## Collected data

———

(** C1: when [Request::send] returns a response, the bytes it handed to the kernel
    are exactly the encoded request, each once and in order, whatever the sizes of
    the partial writes, and the response is what the response machine makes of the
    blocks that were received. *)
Theorem Request_send_exchange rq method b fs timeout s l r s' :
  Request_send rq method b fs timeout s = (l, Some (Ok r), s') ->
  exists data, encodeHtml (uri rq) method b fs = Ok data /\ sent l = data /\
    receive recv_init (received l) = Some (Ok r).
Proof. apply Request_send_sent. Qed.

(** ** A server that answers *)

(** The answers of a call that is interrupted any number of times before one that is
    [P]. *)
Inductive eventually (P : answer -> Prop) : list answer -> Prop :=
| ev_now a : P a -> eventually P [a]
| ev_again a s : a_ret a = -1 -> a_errno a = EINTR -> eventually P s -> eventually P (a :: s).

(** The socket became ready, within whatever time there was. *)
Definition ready (a : answer) : Prop := a_ret a <> -1 /\ a_ret a <> 0.

(** The connection is made at once, or in the background: then the socket becomes
    writable and has no error. *)
Inductive accepts : list answer -> Prop :=
| acc_now s : eventually (fun a => a_ret a <> -1) s -> accepts s
| acc_later s w o : eventually (fun a => a_ret a = -1 /\ a_errno a = EINPROGRESS) s -> eventually ready w ->
    a_ret o <> -1 -> a_out o = 0 -> accepts (s ++ w ++ [o]).

(** The kernel takes the request in these parts, each when the socket is writable. *)
Inductive takes : list str -> list answer -> Prop :=
| takes_nil : takes [] []
| takes_part p parts w s k : p <> [] -> eventually ready w -> eventually (fun a => a_ret a = size p) s ->
    takes parts k -> takes (p :: parts) (w ++ s ++ k).

(** It delivers the response in these pieces, each when the socket is readable. *)
Inductive delivers : list str -> list answer -> Prop :=
| delivers_nil : delivers [] []
| delivers_piece p pieces w s k : size p <= 4096 -> eventually ready w ->
    eventually (fun a => a_ret a = size p /\ exists junk, a_data a = p ++ junk) s ->
    delivers pieces k -> delivers (p :: pieces) (w ++ s ++ k).

(** What the outside world answers, call by call, when all goes well: a clock from
    which a millisecond can be taken, an address, a socket that [select] can watch and
    that becomes non-blocking, a connection, the traffic, and at least the two answers
    that [close] and [freeaddrinfo] wait for. *)
Inductive served (parts pieces : list str) : list answer -> Prop :=
| served_script now address fd get set conn out inc rest :
    - 2 ^ 63 + 1000000 <= a_ret now < 2 ^ 63 -> a_ret address = 0 -> 0 <= a_ret fd < 1024 ->
    a_ret get <> -1 -> a_ret set <> -1 ->
    accepts conn -> takes parts out -> delivers pieces inc -> (2 <= length rest)%nat ->
    served parts pieces (now :: address :: fd :: get :: set :: conn ++ out ++ inc ++ rest).

Lemma sendStep_advances fd t stop : advances (sendStep fd t stop).
Proof.
  intros [|c rest] s l st' s'; cbn [sendStep]; [done|].
  eapply m_bind_progresses_r.
  - unfold callTimeout, getRemainingMilliseconds. eff.
  - intros t'. apply m_bind_progresses; [apply Socket_send_progresses|]. intros n. eff.
Qed.

Lemma recvStep_advances fd t stop : advances (recvStep fd t stop).
Proof.
  apply progresses_advances. intros st. eapply m_bind_progresses_r.
  - unfold callTimeout, getRemainingMilliseconds. eff.
  - intros t'. apply m_bind_progresses; [apply Socket_recv_progresses|]. intros n. eff.
Qed.

Lemma size_drop_app p (q : str) : drop (Z.to_nat (size p)) (p ++ q) = q.
Proof. unfold size. by rewrite Nat2Z.id, drop_app_length. Qed.

Lemma size_app (p q : str) : size (p ++ q) = size p + size q.
Proof. unfold size. rewrite length_app. lia. Qed.

Lemma returned p : size p <> -1 /\ 0 <= size p.
Proof. unfold size. lia. Qed.

Lemma eventually_split P w : eventually P w ->
  exists xs a, w = xs ++ [a] /\ Forall (fun x => interrupted x = true) xs /\ P a.
Proof.
  induction 1 as [a Ha|a s H1 H2 _ (xs & x & -> & Hxs & Hx)]; [by exists [], a|].
  exists (a :: xs), x. split; [done|]. split; [|done]. constructor; [|done].
  unfold interrupted. by rewrite H1, H2.
Qed.

Lemma retry_served next (o : sysop) P w s : eventually P w -> (forall a, P a -> interrupted a = false) ->
  exists l a, P a /\ retry_with interrupted next o (w ++ s) = (l, Some (Ok a), s).
Proof.
  intros H Hi. apply eventually_split in H as (xs & a & -> & Hxs & Ha).
  destruct (retry_with_answers interrupted next o xs a s Hxs (Hi a Ha)) as [l E].
  exists l, a. by rewrite <- app_assoc.
Qed.

Lemma not_failed a : a_ret a <> -1 -> interrupted a = false.
Proof. intros H. unfold interrupted. by rewrite (proj2 (Z.eqb_neq _ _) H). Qed.

Lemma select_served fd ty t w s : 0 <= fd < 1024 -> eventually ready w ->
  exists l, Socket_select fd ty t (w ++ s) = (l, Some (Ok tt), s).
Proof.
  intros Hfd Hw. unfold Socket_select.
  rewrite (proj2 (Z.leb_le _ _)), (proj2 (Z.ltb_lt _ _)) by (unfold FD_SETSIZE; lia). cbn [andb].
  destruct (retry_served leftTimeout (SysSelect fd ty (selectTimeout t)) ready w s Hw) as (l & a & [H1 H2] & E).
  { intros a []. by apply not_failed. }
  eexists. eapply m_bind_step; [exact E|].
  by rewrite (proj2 (Z.eqb_neq _ _) H1), (proj2 (Z.eqb_neq _ _) H2).
Qed.

Lemma connect_served fd address t w s : 0 <= fd < 1024 -> accepts w ->
  exists l, Socket_connect fd address t (w ++ s) = (l, Some (Ok tt), s).
Proof.
  intros Hfd Hw. unfold Socket_connect. destruct Hw as [w H|c w o Hc Hw Ho1 Ho2].
  - destruct (retry_served (fun o _ => o) (SysConnect fd address) _ w s H) as (l & a & Ha & E).
    { intros a. apply not_failed. }
    eexists. eapply m_bind_step; [exact E|]. by rewrite (proj2 (Z.eqb_neq _ _) Ha).
  - rewrite <- !app_assoc.
    destruct (retry_served (fun o _ => o) (SysConnect fd address) _ c (w ++ [o] ++ s) Hc) as (l & a & [Ha He] & E).
    { intros a [_ He]. unfold interrupted. rewrite He. apply andb_false_r. }
    destruct (select_served fd write t w ([o] ++ s) Hfd Hw) as [l2 E2].
    eexists. eapply m_bind_step; [exact E|]. rewrite Ha, He. cbn [Z.eqb Pos.eqb EINPROGRESS].
    eapply m_bind_step; [exact E2|]. cbn [app]. eapply m_bind_step; [done|].
    by rewrite (proj2 (Z.eqb_neq _ _) Ho1), Ho2.
Qed.

Lemma sendStep_part fd stop p q w c s : p <> [] -> size (p ++ q) < 2 ^ 64 -> 0 <= fd < 1024 ->
  eventually ready w -> eventually (fun a => a_ret a = size p) c ->
  exists l, sendStep fd (-1) stop (p ++ q) (w ++ c ++ s) = (l, Some (Ok (inl q)), s).
Proof.
  intros Hp Hs Hfd Hw Hc. rewrite size_app in Hs. destruct (returned p) as [H1 H2], (returned q) as [_ H3].
  destruct (p ++ q) as [|x r] eqn:E; [by destruct p|]. cbn [sendStep]. rewrite <- E.
  destruct (select_served fd write (-1) w (c ++ s) Hfd Hw) as [l1 E1].
  destruct (retry_served (fun o _ => o) (SysSend fd (p ++ q)) _ c s Hc) as (l2 & a & Ha & E2).
  { intros a Ha. apply not_failed. lia. }
  eexists. eapply m_bind_step; [done|]. unfold Socket_send.
  eapply m_bind_step; [eapply m_bind_step; [exact E1|]; eapply m_bind_step; [exact E2|]|].
  { rewrite Ha, (proj2 (Z.eqb_neq _ _) H1), wrapU_id by (unfold in_u; lia). done. }
  rewrite (proj2 (Z.leb_le (size p) (size (p ++ q)))) by (rewrite size_app; lia).
  by rewrite size_drop_app.
Qed.

Lemma send_parts fd stop parts k s : 0 <= fd < 1024 -> takes parts k -> size (concat parts) < 2 ^ 64 ->
  exists l, loop (sendStep fd (-1) stop) (concat parts) (k ++ s) = (l, Some (Ok tt), s).
Proof.
  intros Hfd. induction 1 as [|p parts w c k Hp Hw Hc Hk IH]; intros Hs.
  - exists []. rewrite loop_unfold by apply sendStep_advances. done.
  - cbn [concat] in *. rewrite loop_unfold by apply sendStep_advances. rewrite <- !app_assoc.
    destruct (sendStep_part fd stop p (concat parts) w c (k ++ s) Hp Hs Hfd Hw Hc) as [l1 E1].
    destruct IH as [l2 E2]; [rewrite size_app in Hs; pose proof (returned p); lia|].
    exists (l1 ++ l2). eapply m_bind_step; [exact E1|exact E2].
Qed.

Lemma recvStep_piece fd stop st p w c s : size p <= 4096 -> 0 <= fd < 1024 ->
  eventually ready w -> eventually (fun a => a_ret a = size p /\ exists junk, a_data a = p ++ junk) c ->
  exists l, recvStep fd (-1) stop st (w ++ c ++ s) =
    (l, Some (x ← onRecv st p; Ok (match x with More st' => inl st' | Done r => inr r end)), s).
Proof.
  intros Hp Hfd Hw Hc. destruct (returned p) as [H1 H2].
  destruct (select_served fd read (-1) w (c ++ s) Hfd Hw) as [l1 E1].
  destruct (retry_served (fun o _ => o) (SysRecv fd 4096) _ c s Hc) as (l2 & a & (Ha & junk & Hd) & E2).
  { intros a [Ha _]. apply not_failed. lia. }
  eexists. unfold recvStep. eapply m_bind_step; [done|]. unfold Socket_recv.
  eapply m_bind_step; [eapply m_bind_step; [exact E1|]; eapply m_bind_step; [exact E2|]|].
  { rewrite Ha, Hd, (proj2 (Z.eqb_neq _ _) H1). unfold size. rewrite Nat2Z.id, take_app_length. done. }
  rewrite (proj2 (Z.leb_le _ _) Hp). unfold m_bind, m_ret. by destruct (onRecv st p).
Qed.

Lemma recv_pieces fd stop pieces k r rest : 0 <= fd < 1024 -> delivers pieces k -> (2 <= length rest)%nat ->
  forall st, receive st pieces = Some (Ok r) ->
  exists l c d s, loop (recvStep fd (-1) stop) st (k ++ rest) = (l, Some (Ok r), c :: d :: s).
Proof.
  intros Hfd Hd Hlen. induction Hd as [|p ps w c k Hp Hw Hc Hk IH]; intros st Hr; [done|].
  cbn [receive] in Hr. rewrite loop_unfold by apply recvStep_advances. rewrite <- !app_assoc.
  destruct (recvStep_piece fd stop st p w c (k ++ rest) Hp Hfd Hw Hc) as [l1 E1].
  destruct (onRecv st p) as [[st'|r']|e| |]; cbn in Hr; simplify_eq; cbn [res_bind mbind] in E1.
  - destruct (IH st' Hr) as (l2 & c' & d' & s & E2). exists (l1 ++ l2), c', d', s.
    eapply m_bind_step; [exact E1|exact E2].
  - assert (exists c' d' s, k ++ rest = c' :: d' :: s) as (c' & d' & s & Es).
    { assert (2 <= length (k ++ rest))%nat by (rewrite length_app; lia).
      destruct (k ++ rest) as [|c' [|d' s]]; cbn in *; [lia..|eauto]. }
    rewrite Es in *. exists (l1 ++ []), c', d', s. eapply m_bind_step; [exact E1|done].
Qed.

Lemma exchange_served fd address stop parts pieces r conn out inc rest :
  0 <= fd < 1024 -> accepts conn -> takes parts out -> delivers pieces inc -> (2 <= length rest)%nat ->
  size (concat parts) < 2 ^ 64 -> receive recv_init pieces = Some (Ok r) ->
  exists l c d s, exchange fd address (concat parts) (-1) stop (conn ++ out ++ inc ++ rest) =
    (l, Some (Ok r), c :: d :: s).
Proof.
  intros Hfd Ha Ht Hd Hl Hs Hr. unfold exchange.
  destruct (connect_served fd address (-1) conn (out ++ inc ++ rest) Hfd Ha) as [l1 E1].
  destruct (send_parts fd stop parts out (inc ++ rest) Hfd Ht Hs) as [l2 E2].
  destruct (recv_pieces fd stop pieces inc r rest Hfd Hd Hl _ Hr) as (l3 & c & d & s & E3).
  eexists _, c, d, s. eapply m_bind_step; [done|]. eapply m_bind_step; [exact E1|].
  eapply m_bind_step; [exact E2|exact E3].
Qed.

———

Each line from the first line of the entries up to and including the line containing "Inductive eventually (P" should be transcribed exactly, with all other lines left out.

## Solution for this task
(** C1: when [Request::send] returns a response, the bytes it handed to the kernel
    are exactly the encoded request, each once and in order, whatever the sizes of
    the partial writes, and the response is what the response machine makes of the
    blocks that were received. *)
Theorem Request_send_exchange rq method b fs timeout s l r s' :
  Request_send rq method b fs timeout s = (l, Some (Ok r), s') ->
  exists data, encodeHtml (uri rq) method b fs = Ok data /\ sent l = data /\
    receive recv_init (received l) = Some (Ok r).
Proof. apply Request_send_sent. Qed.

(** ** A server that answers *)

(** The answers of a call that is interrupted any number of times before one that is
    [P]. *)
Inductive eventually (P : answer -> Prop) : list answer -> Prop :=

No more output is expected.